Your instructions:
Beginning with the line that holds "Proof. intros (h" in the data below, give again every line through the one that holds "(** C20. A session", exactly as written.

Data:
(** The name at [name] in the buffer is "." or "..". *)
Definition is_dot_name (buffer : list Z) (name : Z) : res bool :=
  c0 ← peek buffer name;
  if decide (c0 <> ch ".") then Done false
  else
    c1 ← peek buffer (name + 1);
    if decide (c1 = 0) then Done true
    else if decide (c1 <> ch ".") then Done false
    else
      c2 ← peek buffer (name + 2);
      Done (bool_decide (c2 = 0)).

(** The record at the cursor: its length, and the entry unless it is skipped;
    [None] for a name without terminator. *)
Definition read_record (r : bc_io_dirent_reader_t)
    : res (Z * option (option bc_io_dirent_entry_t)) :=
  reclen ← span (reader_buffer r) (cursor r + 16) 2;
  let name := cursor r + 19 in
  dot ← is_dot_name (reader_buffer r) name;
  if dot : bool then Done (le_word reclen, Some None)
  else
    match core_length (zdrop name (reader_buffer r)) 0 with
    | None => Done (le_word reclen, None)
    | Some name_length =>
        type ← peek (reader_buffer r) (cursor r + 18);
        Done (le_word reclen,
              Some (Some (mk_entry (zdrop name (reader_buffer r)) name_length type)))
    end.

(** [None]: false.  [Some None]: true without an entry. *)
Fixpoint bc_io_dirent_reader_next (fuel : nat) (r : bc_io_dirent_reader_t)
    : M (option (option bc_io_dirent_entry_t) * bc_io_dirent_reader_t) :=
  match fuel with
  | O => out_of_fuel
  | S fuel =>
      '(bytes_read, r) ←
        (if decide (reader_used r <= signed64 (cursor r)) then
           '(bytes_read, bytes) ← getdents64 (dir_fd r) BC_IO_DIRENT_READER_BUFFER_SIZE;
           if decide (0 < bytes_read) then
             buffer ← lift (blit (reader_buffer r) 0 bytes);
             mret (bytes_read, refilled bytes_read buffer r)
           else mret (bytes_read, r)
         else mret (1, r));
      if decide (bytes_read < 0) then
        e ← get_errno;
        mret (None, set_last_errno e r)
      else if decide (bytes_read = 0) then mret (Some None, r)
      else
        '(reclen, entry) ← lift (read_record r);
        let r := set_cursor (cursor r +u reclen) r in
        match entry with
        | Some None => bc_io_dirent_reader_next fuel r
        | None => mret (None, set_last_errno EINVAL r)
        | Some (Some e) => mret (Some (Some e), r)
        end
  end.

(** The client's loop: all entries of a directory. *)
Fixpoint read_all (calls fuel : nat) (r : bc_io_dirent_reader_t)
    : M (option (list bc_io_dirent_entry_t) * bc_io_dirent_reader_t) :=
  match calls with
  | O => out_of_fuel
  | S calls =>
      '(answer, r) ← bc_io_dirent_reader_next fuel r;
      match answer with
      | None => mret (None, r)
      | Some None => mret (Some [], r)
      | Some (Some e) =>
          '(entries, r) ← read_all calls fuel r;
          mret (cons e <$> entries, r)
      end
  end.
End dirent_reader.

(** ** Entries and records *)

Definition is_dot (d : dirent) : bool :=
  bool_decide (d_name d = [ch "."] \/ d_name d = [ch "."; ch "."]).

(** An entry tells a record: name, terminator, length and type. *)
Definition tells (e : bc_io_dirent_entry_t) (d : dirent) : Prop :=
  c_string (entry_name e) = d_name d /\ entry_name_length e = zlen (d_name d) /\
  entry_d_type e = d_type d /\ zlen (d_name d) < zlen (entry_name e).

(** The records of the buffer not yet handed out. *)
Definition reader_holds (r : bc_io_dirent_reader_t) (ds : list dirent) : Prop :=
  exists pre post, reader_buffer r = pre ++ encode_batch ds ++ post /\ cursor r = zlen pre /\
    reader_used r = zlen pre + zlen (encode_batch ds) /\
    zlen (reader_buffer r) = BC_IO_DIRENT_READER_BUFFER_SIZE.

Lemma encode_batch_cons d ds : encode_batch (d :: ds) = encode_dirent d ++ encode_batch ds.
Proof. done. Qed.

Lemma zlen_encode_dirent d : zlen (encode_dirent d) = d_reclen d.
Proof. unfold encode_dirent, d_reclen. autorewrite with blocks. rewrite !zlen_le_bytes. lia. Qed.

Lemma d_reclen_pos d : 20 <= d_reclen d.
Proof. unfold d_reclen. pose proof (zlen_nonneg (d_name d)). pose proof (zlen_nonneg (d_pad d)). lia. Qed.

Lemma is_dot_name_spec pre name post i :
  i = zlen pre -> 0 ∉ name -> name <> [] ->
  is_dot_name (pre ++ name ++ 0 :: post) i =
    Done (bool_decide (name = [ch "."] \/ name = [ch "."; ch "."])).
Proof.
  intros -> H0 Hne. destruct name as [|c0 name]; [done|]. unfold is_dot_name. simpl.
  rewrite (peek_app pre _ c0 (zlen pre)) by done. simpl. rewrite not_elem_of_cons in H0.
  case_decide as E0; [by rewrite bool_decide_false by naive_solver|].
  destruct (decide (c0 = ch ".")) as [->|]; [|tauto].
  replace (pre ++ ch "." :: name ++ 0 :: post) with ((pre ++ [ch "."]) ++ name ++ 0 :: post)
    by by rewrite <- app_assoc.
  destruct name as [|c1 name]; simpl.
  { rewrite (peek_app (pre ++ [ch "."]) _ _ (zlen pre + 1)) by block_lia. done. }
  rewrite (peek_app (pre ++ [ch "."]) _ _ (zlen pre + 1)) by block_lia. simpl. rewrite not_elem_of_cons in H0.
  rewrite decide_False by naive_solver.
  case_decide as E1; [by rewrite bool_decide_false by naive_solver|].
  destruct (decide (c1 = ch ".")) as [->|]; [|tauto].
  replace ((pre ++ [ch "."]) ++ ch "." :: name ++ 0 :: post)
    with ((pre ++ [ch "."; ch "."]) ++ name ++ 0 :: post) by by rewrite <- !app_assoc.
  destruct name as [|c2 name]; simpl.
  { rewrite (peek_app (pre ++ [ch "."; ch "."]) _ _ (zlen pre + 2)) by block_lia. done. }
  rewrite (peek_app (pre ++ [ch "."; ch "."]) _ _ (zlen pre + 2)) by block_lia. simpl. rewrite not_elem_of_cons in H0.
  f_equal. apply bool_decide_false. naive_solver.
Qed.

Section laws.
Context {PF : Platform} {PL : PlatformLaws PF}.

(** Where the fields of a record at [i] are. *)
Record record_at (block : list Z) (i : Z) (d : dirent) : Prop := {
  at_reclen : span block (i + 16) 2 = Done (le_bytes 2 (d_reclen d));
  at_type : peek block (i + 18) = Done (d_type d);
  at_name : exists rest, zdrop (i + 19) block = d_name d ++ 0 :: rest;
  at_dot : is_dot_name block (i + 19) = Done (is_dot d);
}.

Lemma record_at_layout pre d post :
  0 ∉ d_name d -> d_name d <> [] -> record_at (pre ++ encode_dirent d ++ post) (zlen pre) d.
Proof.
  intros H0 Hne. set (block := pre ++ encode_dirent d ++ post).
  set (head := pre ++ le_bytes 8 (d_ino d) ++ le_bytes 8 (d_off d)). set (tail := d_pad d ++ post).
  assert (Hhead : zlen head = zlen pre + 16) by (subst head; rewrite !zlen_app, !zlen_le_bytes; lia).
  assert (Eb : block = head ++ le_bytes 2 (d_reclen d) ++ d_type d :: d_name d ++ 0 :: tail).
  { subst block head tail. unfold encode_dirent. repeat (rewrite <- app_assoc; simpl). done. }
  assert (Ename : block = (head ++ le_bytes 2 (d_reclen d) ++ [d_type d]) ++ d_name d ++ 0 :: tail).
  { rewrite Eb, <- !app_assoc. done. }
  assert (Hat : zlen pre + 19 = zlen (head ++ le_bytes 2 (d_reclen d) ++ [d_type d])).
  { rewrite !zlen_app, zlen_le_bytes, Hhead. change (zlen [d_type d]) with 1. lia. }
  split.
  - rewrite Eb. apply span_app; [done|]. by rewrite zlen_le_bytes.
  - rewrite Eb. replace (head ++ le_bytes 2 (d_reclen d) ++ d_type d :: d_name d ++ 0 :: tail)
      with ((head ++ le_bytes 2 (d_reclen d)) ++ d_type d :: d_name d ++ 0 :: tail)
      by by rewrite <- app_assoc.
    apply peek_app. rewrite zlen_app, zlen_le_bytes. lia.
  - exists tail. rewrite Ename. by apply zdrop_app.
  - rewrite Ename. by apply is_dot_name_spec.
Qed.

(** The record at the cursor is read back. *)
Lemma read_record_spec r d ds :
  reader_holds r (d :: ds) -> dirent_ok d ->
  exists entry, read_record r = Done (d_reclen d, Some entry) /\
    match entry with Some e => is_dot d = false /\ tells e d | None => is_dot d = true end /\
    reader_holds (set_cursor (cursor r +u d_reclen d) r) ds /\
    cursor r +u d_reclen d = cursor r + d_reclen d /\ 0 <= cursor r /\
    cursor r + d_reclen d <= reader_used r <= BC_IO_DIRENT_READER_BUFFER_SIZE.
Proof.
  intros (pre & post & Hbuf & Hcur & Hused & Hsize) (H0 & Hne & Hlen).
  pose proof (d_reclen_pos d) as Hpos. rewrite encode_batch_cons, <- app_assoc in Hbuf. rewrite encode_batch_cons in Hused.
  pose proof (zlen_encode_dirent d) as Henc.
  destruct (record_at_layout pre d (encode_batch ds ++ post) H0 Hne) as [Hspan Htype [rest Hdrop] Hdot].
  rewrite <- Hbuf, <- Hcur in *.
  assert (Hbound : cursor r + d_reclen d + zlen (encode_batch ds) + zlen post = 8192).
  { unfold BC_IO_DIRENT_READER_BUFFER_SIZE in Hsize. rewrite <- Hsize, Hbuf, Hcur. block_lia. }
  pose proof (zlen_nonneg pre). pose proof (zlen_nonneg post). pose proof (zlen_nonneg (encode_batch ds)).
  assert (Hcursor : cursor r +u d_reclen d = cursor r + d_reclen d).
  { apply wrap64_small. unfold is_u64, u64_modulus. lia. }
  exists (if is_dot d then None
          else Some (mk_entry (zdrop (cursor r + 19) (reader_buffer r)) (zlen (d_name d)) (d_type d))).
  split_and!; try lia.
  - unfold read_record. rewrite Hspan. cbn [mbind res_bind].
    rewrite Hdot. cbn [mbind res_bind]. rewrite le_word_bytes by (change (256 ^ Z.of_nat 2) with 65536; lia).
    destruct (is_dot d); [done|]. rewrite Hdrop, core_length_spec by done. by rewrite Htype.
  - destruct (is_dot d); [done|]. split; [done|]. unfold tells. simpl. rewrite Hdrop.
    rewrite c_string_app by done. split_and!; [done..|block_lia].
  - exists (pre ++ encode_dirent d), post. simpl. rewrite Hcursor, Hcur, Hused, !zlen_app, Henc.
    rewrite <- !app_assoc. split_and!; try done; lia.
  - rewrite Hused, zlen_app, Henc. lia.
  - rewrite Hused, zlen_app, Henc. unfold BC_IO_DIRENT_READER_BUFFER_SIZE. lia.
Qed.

---

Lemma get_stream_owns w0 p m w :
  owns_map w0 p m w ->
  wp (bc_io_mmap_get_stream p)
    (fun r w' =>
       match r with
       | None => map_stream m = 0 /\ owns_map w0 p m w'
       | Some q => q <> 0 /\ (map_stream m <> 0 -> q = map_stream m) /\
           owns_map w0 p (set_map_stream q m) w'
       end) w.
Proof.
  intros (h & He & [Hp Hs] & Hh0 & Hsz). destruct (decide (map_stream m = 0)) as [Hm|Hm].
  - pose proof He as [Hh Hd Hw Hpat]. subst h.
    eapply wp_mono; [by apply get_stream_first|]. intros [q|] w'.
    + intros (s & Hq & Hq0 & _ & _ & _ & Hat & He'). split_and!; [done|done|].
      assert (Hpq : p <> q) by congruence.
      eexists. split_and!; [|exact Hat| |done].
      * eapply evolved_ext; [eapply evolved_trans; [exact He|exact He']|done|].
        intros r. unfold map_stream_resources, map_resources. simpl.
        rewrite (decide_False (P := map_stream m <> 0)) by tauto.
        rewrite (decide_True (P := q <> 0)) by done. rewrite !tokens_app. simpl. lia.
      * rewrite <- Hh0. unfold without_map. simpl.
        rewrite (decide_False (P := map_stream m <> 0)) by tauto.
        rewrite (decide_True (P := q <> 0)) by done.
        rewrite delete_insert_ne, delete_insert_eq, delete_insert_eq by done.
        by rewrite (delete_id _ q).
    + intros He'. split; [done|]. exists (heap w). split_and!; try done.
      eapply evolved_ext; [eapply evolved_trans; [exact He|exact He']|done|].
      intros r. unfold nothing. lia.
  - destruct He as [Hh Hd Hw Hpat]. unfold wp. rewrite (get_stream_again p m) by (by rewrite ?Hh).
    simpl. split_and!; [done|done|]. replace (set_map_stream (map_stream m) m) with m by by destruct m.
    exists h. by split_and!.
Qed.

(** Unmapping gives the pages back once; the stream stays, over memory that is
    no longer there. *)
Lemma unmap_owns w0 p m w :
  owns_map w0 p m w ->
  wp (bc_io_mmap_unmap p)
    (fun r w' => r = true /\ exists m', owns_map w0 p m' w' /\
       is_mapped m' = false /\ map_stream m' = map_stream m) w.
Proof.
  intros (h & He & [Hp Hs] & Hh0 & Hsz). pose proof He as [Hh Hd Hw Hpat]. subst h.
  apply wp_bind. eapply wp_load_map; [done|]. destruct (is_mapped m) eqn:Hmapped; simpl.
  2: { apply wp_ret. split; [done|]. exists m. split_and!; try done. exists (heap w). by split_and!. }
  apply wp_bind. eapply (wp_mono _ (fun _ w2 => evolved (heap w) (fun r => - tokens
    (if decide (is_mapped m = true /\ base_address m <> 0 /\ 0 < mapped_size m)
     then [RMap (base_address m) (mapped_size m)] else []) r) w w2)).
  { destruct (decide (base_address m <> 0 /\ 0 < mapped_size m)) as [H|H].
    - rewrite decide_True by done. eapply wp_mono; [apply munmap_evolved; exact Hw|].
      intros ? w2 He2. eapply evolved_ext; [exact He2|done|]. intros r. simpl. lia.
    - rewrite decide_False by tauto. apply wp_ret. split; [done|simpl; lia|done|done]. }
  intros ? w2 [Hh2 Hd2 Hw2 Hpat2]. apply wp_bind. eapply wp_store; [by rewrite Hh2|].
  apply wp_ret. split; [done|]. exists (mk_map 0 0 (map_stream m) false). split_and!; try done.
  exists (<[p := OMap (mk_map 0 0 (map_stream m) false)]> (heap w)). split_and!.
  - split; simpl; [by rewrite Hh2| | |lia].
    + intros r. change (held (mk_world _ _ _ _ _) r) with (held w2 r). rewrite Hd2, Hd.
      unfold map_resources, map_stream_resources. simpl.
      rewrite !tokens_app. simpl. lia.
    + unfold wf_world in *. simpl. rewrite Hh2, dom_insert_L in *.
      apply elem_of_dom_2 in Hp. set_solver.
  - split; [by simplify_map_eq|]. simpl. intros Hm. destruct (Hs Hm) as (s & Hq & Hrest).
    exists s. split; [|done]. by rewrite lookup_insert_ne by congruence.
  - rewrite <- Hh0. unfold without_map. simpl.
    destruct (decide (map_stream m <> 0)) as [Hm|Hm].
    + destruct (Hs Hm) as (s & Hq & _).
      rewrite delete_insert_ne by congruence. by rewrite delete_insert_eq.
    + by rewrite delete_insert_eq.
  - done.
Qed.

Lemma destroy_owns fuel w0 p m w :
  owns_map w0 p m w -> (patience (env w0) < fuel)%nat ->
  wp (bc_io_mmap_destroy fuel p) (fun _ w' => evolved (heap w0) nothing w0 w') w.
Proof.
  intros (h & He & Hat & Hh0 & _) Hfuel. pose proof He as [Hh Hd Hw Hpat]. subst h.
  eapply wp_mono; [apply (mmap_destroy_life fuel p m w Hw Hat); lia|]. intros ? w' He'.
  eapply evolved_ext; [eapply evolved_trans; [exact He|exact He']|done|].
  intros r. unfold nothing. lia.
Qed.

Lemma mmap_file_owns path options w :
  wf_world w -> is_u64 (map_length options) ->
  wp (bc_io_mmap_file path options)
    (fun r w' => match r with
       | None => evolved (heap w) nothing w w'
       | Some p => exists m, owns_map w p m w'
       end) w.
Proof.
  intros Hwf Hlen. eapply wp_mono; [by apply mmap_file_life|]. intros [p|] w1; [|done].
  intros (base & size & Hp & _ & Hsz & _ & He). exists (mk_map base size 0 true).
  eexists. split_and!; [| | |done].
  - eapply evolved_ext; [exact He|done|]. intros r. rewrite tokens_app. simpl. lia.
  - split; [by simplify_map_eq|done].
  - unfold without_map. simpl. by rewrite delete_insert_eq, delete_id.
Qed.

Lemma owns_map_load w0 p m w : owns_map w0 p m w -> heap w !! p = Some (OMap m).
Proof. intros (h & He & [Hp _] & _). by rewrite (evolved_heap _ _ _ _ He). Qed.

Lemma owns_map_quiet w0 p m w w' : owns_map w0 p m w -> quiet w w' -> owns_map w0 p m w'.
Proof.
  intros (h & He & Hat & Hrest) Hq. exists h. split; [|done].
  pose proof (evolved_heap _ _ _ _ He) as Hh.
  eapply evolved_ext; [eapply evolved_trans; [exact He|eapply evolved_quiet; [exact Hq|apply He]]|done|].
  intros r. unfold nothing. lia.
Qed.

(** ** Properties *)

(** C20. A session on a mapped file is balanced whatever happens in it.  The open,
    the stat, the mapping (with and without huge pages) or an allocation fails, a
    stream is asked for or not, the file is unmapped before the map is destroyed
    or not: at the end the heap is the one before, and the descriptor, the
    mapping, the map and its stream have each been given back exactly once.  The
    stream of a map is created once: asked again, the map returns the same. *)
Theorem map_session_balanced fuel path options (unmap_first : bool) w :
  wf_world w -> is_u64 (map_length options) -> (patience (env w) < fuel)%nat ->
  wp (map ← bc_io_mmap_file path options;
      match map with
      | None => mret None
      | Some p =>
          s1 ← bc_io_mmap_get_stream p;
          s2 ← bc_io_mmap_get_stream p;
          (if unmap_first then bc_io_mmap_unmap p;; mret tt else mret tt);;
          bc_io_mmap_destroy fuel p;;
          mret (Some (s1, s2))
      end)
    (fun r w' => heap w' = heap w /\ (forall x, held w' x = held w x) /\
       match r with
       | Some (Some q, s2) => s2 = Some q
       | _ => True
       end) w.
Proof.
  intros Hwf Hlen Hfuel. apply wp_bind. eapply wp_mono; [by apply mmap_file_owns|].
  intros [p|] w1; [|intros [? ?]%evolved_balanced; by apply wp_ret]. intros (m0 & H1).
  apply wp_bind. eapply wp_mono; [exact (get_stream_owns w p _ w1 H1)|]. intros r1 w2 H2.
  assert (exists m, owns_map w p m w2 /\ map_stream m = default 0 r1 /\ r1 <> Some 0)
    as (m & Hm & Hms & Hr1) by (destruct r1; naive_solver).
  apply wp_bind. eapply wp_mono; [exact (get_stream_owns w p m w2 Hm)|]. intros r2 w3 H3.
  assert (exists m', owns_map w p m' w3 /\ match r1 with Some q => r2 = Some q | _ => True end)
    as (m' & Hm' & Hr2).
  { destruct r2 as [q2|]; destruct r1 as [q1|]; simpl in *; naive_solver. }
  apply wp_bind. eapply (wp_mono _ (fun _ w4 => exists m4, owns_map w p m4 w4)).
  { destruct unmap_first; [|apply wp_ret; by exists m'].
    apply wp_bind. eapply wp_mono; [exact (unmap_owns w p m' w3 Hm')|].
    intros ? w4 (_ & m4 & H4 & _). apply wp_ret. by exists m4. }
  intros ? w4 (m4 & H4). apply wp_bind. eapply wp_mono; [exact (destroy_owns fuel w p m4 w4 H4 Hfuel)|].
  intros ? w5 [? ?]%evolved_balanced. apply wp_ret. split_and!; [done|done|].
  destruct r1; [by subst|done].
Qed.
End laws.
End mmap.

==

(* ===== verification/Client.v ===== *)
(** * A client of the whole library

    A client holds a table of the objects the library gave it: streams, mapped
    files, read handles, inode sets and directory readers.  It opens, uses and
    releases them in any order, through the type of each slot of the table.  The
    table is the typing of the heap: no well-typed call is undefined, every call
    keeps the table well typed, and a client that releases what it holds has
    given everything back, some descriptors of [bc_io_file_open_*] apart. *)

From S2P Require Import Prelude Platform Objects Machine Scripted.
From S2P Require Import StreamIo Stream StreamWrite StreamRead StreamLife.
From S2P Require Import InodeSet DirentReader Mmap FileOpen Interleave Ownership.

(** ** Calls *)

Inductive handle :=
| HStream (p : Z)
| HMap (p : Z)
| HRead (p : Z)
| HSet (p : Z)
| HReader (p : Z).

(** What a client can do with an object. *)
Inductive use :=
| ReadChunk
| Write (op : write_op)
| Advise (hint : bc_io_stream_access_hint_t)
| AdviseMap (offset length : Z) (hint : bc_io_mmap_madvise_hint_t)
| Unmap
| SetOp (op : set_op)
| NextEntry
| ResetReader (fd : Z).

Reply to the exercise:
Proof. intros (h & He & [Hp _] & _). by rewrite (evolved_heap _ _ _ _ He). Qed.

Lemma owns_map_quiet w0 p m w w' : owns_map w0 p m w -> quiet w w' -> owns_map w0 p m w'.
Proof.
  intros (h & He & Hat & Hrest) Hq. exists h. split; [|done].
  pose proof (evolved_heap _ _ _ _ He) as Hh.
  eapply evolved_ext; [eapply evolved_trans; [exact He|eapply evolved_quiet; [exact Hq|apply He]]|done|].
  intros r. unfold nothing. lia.
Qed.

(** ** Properties *)

(** C20. A session on a mapped file is balanced whatever happens in it.  The open,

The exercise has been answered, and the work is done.